The referenced rate-limit service owns the actual quotas. When perClient is enabled, the chart sends the client address as the descriptor; otherwise it sends the fixed nv-config-manager=global descriptor.

Existing shared kgateway

For a platform-owned Gateway, disable Gateway creation and identify its namespace and HTTPS listener:

1ingress:
2 type: kgateway
3
4gateway:
5 create: false
6 name: shared-gateway
7 namespace: kgateway-system
8 sectionName: https
9 className: kgateway
10 createGatewayClass: false
11 certificates:
12 enabled: false
13
14networkPolicy:
15 gatewayNamespace: kgateway-system

The platform-owned listener must allow HTTPRoute attachments from the Config Manager namespace. The platform team also owns the listener certificate and DNS. No OIDC policy or other gateway-level authentication configuration is required.

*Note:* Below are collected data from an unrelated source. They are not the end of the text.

(** * The SimBricks main runner: event routing and run lifecycle

    A shallow embedding of [simbricks/runner/main_runner/__main__.py].

    Python objects that are shared and mutated (handler dictionaries,
    callbacks, fragment runners, runs) live in a store and are referred to
    by reference; every method becomes a computation in a state-and-exception
    monad whose state survives a raised exception, as it does in Python.

    Conventions.
    - A Python [dict] whose iteration order is observed is an association
      list in insertion order; a [dict] that is only indexed is a [gmap].
    - A Python [set] of objects is a duplicate-free list; the order of the
      list is the order in which the set is iterated.
    - The coroutines are run to completion one after the other.  A task
      runs at the first [await] after it was created, tasks that wait
      together run in the order in which they were created, and a [gather]
      lets every task run also when one of them raises.
    - The reader task of a fragment runner is not run: the store records
      whether it is pending, was cancelled, or has failed.
    - Calls that leave the process (backend RPCs, executor plug-ins) are
      appended to a trace.  Those whose failure the source handles take their
      outcome from the record [External]; the others return normally. *)

From Stdlib Require Import ZArith String Ascii List Bool Lia.
From stdpp Require Import base option list gmap strings.

Import ListNotations.
Local Open Scope string_scope.
Local Open Scope list_scope.
Local Open Scope Z_scope.

(** ** Schemas used by the runner *)

(** [schemas.ApiEventStatus]. *)
Inductive ApiEventStatus := PENDING | COMPLETED | CANCELLED | ERROR.

(** [schemas.RunState]. *)
Inductive RunState :=
  RS_SPAWNED | RS_STARTING | RS_RUNNING | RS_COMPLETED | RS_ERROR | RS_CANCELLED.

(** [schemas.RunEventType]. *)
Inductive RunEventType := KILL | SIMULATION_STATUS | START_RUN.

(** [schemas.ApiEventType]: the direction of a bundle. *)
Inductive ApiEventType :=
  ApiEventCreate | ApiEventUpdate | ApiEventDelete | ApiEventQuery | ApiEventRead.

#[global] Instance ApiEventStatus_eq_dec : EqDecision ApiEventStatus.
Proof. solve_decision. Defined.
#[global] Instance RunState_eq_dec : EqDecision RunState.
Proof. solve_decision. Defined.
#[global] Instance RunEventType_eq_dec : EqDecision RunEventType.
Proof. solve_decision. Defined.
#[global] Instance ApiEventType_eq_dec : EqDecision ApiEventType.
Proof. solve_decision. Defined.

(** Modelled from the spec: the order of [schemas.RunState], which the
    sources compare with [<] but do not define.  The states are ordered as
    listed, so that every state from [COMPLETED] on is terminal. *)
Definition RunState_rank (s : RunState) : Z :=
  match s with
  | RS_SPAWNED => 0
  | RS_STARTING => 1
  | RS_RUNNING => 2
  | RS_COMPLETED => 3
  | RS_ERROR => 4
  | RS_CANCELLED => 5
  end.

(** [a < b] on run states. *)
Definition RunState_ltb (a b : RunState) : bool :=
  RunState_rank a <? RunState_rank b.

(** An update event ([ApiRunEventUpdate], [ApiRunnerEventUpdate]).  A field
    the runner has not set is [None]. *)
Record ApiEventUpdate_U := {
  upd_discriminator : string;
  upd_id : Z;
  upd_runner_id : Z;
  upd_run_id : option Z;
  upd_event_status : option ApiEventStatus;
}.

Definition set_event_status (s : ApiEventStatus) (u : ApiEventUpdate_U) :=
  {| upd_discriminator := upd_discriminator u;
     upd_id := upd_id u;
     upd_runner_id := upd_runner_id u;
     upd_run_id := upd_run_id u;
     upd_event_status := Some s |}.

(** One entry of [event.fragments] of a start-run event. *)
Record RunFragmentRead := {
  rf_id : Z;
  rf_fragment_id : Z;
  rf_fragment_object_id : Z;
  rf_fragment_executor_tag : option string;
}.

(** What a start-run event carries on top of a run event. *)
Record StartRunPayload := {
  system_sb_json : string;
  simulation_sb_json : string;
  inst_sb_json : string;
  inst_id : Z;
  fragments : list RunFragmentRead;
  inst_input_artifact : option string;
  fragment_input_artifact : option string;
}.

(** [ApiRunEventRead]; an [ApiRunEventStartRunRead] is one with a payload. *)
Record ApiRunEventRead := {
  re_id : Z;
  re_run_id : option Z;
  re_run_event_type : RunEventType;
  re_event_discriminator : string;
  re_start : option StartRunPayload;
}.

(** [ApiRunnerEventRead]; [heartbeat] is the only runner event type that
    the runner knows. *)
Record ApiRunnerEventRead := {
  rn_id : Z;
  rn_heartbeat : bool;
}.

(** The events that travel in bundles. *)
Inductive Event :=
| EUpdate (u : ApiEventUpdate_U)
| ERunRead (e : ApiRunEventRead)
| ERunnerRead (e : ApiRunnerEventRead)
| ERunFragmentStateCreate (run_id run_fragment_id : Z) (run_state : RunState)
| ERunFragmentOutputArtifactCreate
    (run_id run_fragment_id : Z) (output_artifact output_artifact_name : string)
| EOther (discriminator : string).

Definition event_discriminator (e : Event) : string :=
  match e with
  | EUpdate u => upd_discriminator u
  | ERunRead r => re_event_discriminator r
  | ERunnerRead _ => "ApiRunnerEventRead"
  | ERunFragmentStateCreate _ _ _ => "ApiRunFragmentStateEventCreate"
  | ERunFragmentOutputArtifactCreate _ _ _ _ => "ApiRunFragmentOutputArtifactEventCreate"
  | EOther d => d
  end.

(** ** Python dictionaries with observable order *)

Section Dict.
Context {K V : Type} `{EqDecision K}.

Fixpoint dict_get (k : K) (d : list (K * V)) : option V :=
  match d with
  | [] => None
  | (k', v) :: d' => if decide (k = k') then Some v else dict_get k d'
  end.

(** [d[k] = v]: an existing key keeps its place. *)
Fixpoint dict_set (k : K) (v : V) (d : list (K * V)) : list (K * V) :=
  match d with
  | [] => [(k, v)]
  | (k', v') :: d' =>
      if decide (k = k') then (k, v) :: d' else (k', v') :: dict_set k v d'
  end.

Fixpoint dict_del (k : K) (d : list (K * V)) : list (K * V) :=
  match d with
  | [] => []
  | (k', v') :: d' =>
      if decide (k = k') then d' else (k', v') :: dict_del k d'
  end.

Definition dict_mem (k : K) (d : list (K * V)) : bool :=
  bool_decide (is_Some (dict_get k d)).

Verify that routes were accepted:

$kubectl get httproute -n <config-manager-namespace>
$kubectl describe httproute -n <config-manager-namespace> <route-name>

Upgrading an Argo CD deployment

This guidance applies when upgrading to Config Manager 1.3.1 or later. That release replaces controller-specific OIDC policy with the chart’s shared, controller-neutral OIDC proxy. It does not require a controller migration: retain ingress.type: envoyGateway for existing Envoy Gateway installations, or set ingress.type: kgateway only when the cluster uses kgateway.

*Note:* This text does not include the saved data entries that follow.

(** [read_shared_memory(self, &data, &len, &total_chunk, &id)]: the wait on
    R, the three header words, the check of the length against
    [MAX_BYTES], the allocation, the copy of [len] bytes from behind the
    header, then [memset] and the post of W. Both [return 1] leave the
    segment and W as they are. The copy takes the payload bytes and, behind
    them, zeros: for a length above [MAX_BYTES - header_size] the last
    bytes come from behind the [MAX_BYTES] bytes of the object, where the
    rest of the last page of the mapping reads as zero. Only a copy that
    leaves the mapping, [header_size + len > mapping_size], is a fault. *)
Definition read_shared_memory (c : config) (ch : chan) (h : heap) (data_in : ptr)
    : outcome (read_result * chan) :=
  match beginRead ch with
  | None => Blocked
  | Some ch1 =>
      let id := seg_id (seg ch1) in
      let len := seg_len (seg ch1) in
      let total_chunk := seg_total (seg ch1) in
      if (len <=? 0) || (MAX_BYTES c <? len) then
        Returned (ReadResult 1 data_in len total_chunk id h, ch1)
      else
        match malloc h len with
        | (h1, PBlock b) =>
            if mapping_size c <? header_size c + len then Undefined
            else
              match store h1 (PBlock b) 0
                      (Some <$> resize (Z.to_nat len) x00 (seg_payload (seg ch1))) with
              | Some h2 => Returned (ReadResult 0 (PBlock b) len total_chunk id h2, endRead ch1)
              | None => Undefined
              end
        | (h1, p) => Returned (ReadResult 1 p len total_chunk id h1, ch1)
        end
  end.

Before bumping the chart revision in an Argo CD ApplicationSet:

  1. Preserve gateway, networkZtp.ingress, and networkDhcp.ingress values. The latter two configure device-facing LoadBalancer Services and are independent of browser Gateway API routing.
  2. Register https://<gateway.baseHostname>/oauth2/callback with the identity provider. oidc.hostname is no longer used and can be removed from overlays.
  3. Ensure the Secret named by oidc.clientSecretName contains client-secret and cookie-secret. For External Secrets Operator deployments, the Vault path must contain both mapped properties; cookie-secret decodes to exactly 32 bytes. Existing client-secret-only paths must be populated before the chart revision is updated.
  4. Mirror or permit pulling the pinned oidc.proxy.image, then set its repository and tag in the environment overlay when the cluster cannot pull from the default registry.
  5. Confirm that networkPolicy.gatewayNamespace admits the Gateway data-plane namespace, render the exact shared and site-specific values layers, and verify the Gateway is Programmed, HTTPRoutes are Accepted, and the OIDC proxy Deployment is ready after synchronization.